LOMBOK BARAT, KOMPAS — Penguatan kebijakan makroprudensial membangkitkan optimisme Bank Indonesia dalam menghadapi impitan ketidakpastian ekonomi global. Fungsi intermediasi dan pengelolaan likuiditas perbankan diyakini akan menjaga perekonomian domestik tetap solid.
Kepala Grup Riset Makroprudensial Departemen Kebijakan Moneter Bank Indonesia (BI) Retno Ponco Windarti, mengatakan, sejak Januari pihaknya menerapkan rasio intermediasi makroprudensial (RIM) dan penyangga likuiditas makroprudensial (PLM).
”Dua kebijakan ini bertujuan untuk mendorong fungsi intermediasi dan pengelolaan likuiditas perbankan sehingga stabilitas industri keuangan tetap terjaga,” ujarnya dalam diskusi bertema ”Kondisi Perekonomian Terkini dan Respons Kebijakan Ekonomi” di Lombok Barat, Sabtu (21/4/2018).
RIM dan PLM bertujuan mendorong fungsi intermediasi perbankan terhadap sektor riil. BI juga ingin membuka aliran likuiditas bank ke perekonomian karena selama ini aliran likuiditas bank banyak yang kembali ke BI.

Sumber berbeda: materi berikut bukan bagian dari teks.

(** * f1_tire_deg: lap cleaning, stint summary, degradation fit, pit table

    A shallow embedding of [scripts/01_fetch_data.py] and
    [scripts/02_analyze_stints.py].

    Modelling conventions.
    - A pandas DataFrame is a list of labelled rows together with its
      column header (name and dtype).  The row label is the pandas index
      label; [.loc] selects by label, as in the source.
    - A duration column (timedelta64[ns]) holds [option Z] nanoseconds,
      [None] being NaT / NA.
    - float64 arithmetic on lap times in seconds is idealised as exact
      rational arithmetic in [Q]; a missing float (NaN) is [None].
    - A Python [str] is a Rocq [string] whose characters are the code
      points 0..255.
    - Exceptions are values of [exn]; code that may raise returns
      [result]. *)

From Stdlib Require Import List ZArith QArith Qround String Ascii Bool Lia Lqa.
From Stdlib Require Import Permutation Sorted DecimalString.
Import ListNotations.

Local Close Scope Q_scope.
Local Open Scope string_scope.
Local Open Scope list_scope.

(* ------------------------------------------------------------------ *)
(** ** Exceptions and the error monad *)

Inductive exn : Type :=
| FileNotFoundError (msg : string)
| AttributeError (msg : string)
| KeyError (key : string)
| OtherError (cls msg : string).

(** [str(e)] as used by [print(f"error: {e}")]; a [KeyError] prints the
    repr of its key. *)
Definition exn_str (e : exn) : string :=
  match e with
  | FileNotFoundError m => m
  | AttributeError m => m
  | KeyError k => "'" ++ k ++ "'"
  | OtherError _ m => m
  end.
(** Lines 253-293.  The output parameters are written in place; the second
    component of the result is what they hold after the call. *)
Definition ParseModelInfo (web : Web) (http_method request_path : string)
    (out : ParseResult.t) : M Process (Status * ParseResult.t) :=
  let model_version_str := "" in
  let model_version_label_str := "" in
  let '(out, model_version_str, model_version_label_str) :=
    if String.eqb http_method "POST" then
      match RE2_FullMatch web request_path kPredictionApiGegex with
      | Some (name, version_str, label_str, method) =>
          (ParseResult.mk name (ParseResult.model_version out)
             (ParseResult.model_version_label out) method
             (ParseResult.model_subresource out) true,
           version_str, label_str)
      | None =>
          (ParseResult.mk (ParseResult.model_name out) (ParseResult.model_version out)
             (ParseResult.model_version_label out) (ParseResult.method out)
             (ParseResult.model_subresource out) false,
           model_version_str, model_version_label_str)
      end
    else if String.eqb http_method "GET" then
      match RE2_FullMatch web request_path kModelStatusApiRegex with
      | Some (name, version_str, label_str, subresource) =>
          (ParseResult.mk name (ParseResult.model_version out)
             (ParseResult.model_version_label out) (ParseResult.method out)
             subresource true,
           version_str, label_str)
      | None =>
          (ParseResult.mk (ParseResult.model_name out) (ParseResult.model_version out)
             (ParseResult.model_version_label out) (ParseResult.method out)
             (ParseResult.model_subresource out) false,
           model_version_str, model_version_label_str)
      end
    else (out, model_version_str, model_version_label_str) in
  r <- (if negb (String.eqb (ParseResult.model_name out) "")
        then DecodeArg web (ParseResult.model_name out)
        else ret (true, ParseResult.model_name out)) ;;
  let '(decoded, name) := r in
  let out :=
    ParseResult.mk name (ParseResult.model_version out)
      (ParseResult.model_version_label out) (ParseResult.method out)
      (ParseResult.model_subresource out) (ParseResult.parse_successful out) in
  if negb decoded
  then ret (errors.InvalidArgument ("Failed to decode model name:" +:+ name), out)
  else
  match (if negb (String.eqb model_version_str "")
         then match SimpleAtoi model_version_str with
              | Some version =>
                  inr (ParseResult.mk (ParseResult.model_name out) (Some version)
                         (ParseResult.model_version_label out) (ParseResult.method out)
                         (ParseResult.model_subresource out)
                         (ParseResult.parse_successful out))
              | None =>
                  inl (errors.InvalidArgument
                         ("Failed to convert version: " +:+ model_version_str
                          +:+ " to numeric."))
              end
         else inr out) with
  | inl st => ret (st, out)
  | inr out =>
      if negb (String.eqb model_version_label_str "") then
        r <- DecodeArg web model_version_label_str ;;
        let '(decoded, label) := r in
        if negb decoded
        then ret (errors.InvalidArgument
                    ("Failed to decode model version label:" +:+ label), out)
        else ret (Status_OK,
                  ParseResult.mk (ParseResult.model_name out)
                    (ParseResult.model_version out) (Some label)
                    (ParseResult.method out) (ParseResult.model_subresource out)
                    (ParseResult.parse_successful out))
      else ret (Status_OK, out)
  end.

Dalam dua tahun terakhir, lanjut Retno, posisi operasi moneter BI cenderung meningkat. Pada awal Agustus 2017, operasi moneter BI sebesar Rp 500 triliun dan pada Februari 2018 menjadi Rp 550 triliun.
”Salah satu fungsi dari operasi moneter BI adalah menyerap likuiditas perbankan. Namun, operasi moneter juga dilakukan karena ada aliran dana asing yang keluar,” ujarnya.
Direktur Departemen Kebijakan Ekonomi dan Moneter Bank Indonesia Firman Mochtar menilai, perekonomian nasional masih tetap solid karena ditopang oleh investasi dalam bentuk bangunan dan nonbangunan yang cukup baik.
Investasi di sektor bangunan tumbuh ditopang oleh proyek infrastruktur nasional. Sementara investasi di sektor nonbangunan juga mengalami pertumbuhan yang terindikasi dari peningkatan konsumsi.
”Konsumsi berdampak pada meningkatnya impor bahan baku dan barang modal. Dalam jangka panjang, barang impor bisa memberikan dampak positif dalam kapasitas produksi,” ujar Firman.
Meningkatnya kapasitas produksi, lanjutnya, bisa berdampak pada peningkatan lapangan kerja yang turut menopang perekonomian nasional.
Survei kegiatan dunia usaha (SKDU) mencatat, kegiatan usaha pada triwulan I-2018 meningkat dibandingkan dengan triwulan sebelumnya. Saldo bersih tertimbang (SBT) meningkat menjadi 8,23 persen pada triwulan I-2018 dari 7,40 persen pada triwulan IV-2017.
”Untuk menjaga momentum pertumbuhan ekonomi, BI tetap mempertahankan suku bunga acuan BI 7-day Reverse Repo Rate di level 4,25 persen pada April 2018,” ujar Firman.
Head of Economics and Market Research UOB Indonesia Enrico Tanuwidjaja menilai, langkah BI dalam mempertahankan suku bunga sebesar 4,25 persen sebagai kebijakan yang tepat dalam mendukung perekonomian dan moneter nasional.
Meski begitu, Enrico mengingatkan BI agar tetap berhati-hati dalam menggunakan cadangan devisa untuk menjaga stabilitas ekonomi. Mencegah pelemahan mata uang tidak selamanya berhasil melalui cadangan devisa.
”Belajar dari Malaysia yang tahun lalu memangkas cadangan devisanya hingga mencapai 30 miliar dollar AS untuk intervensi pelemahan nilai tukar ringgit terhadap dollar (Amerika Serikat), mata uang ringgit tetap melemah terhadap dollar AS,” ujarnya.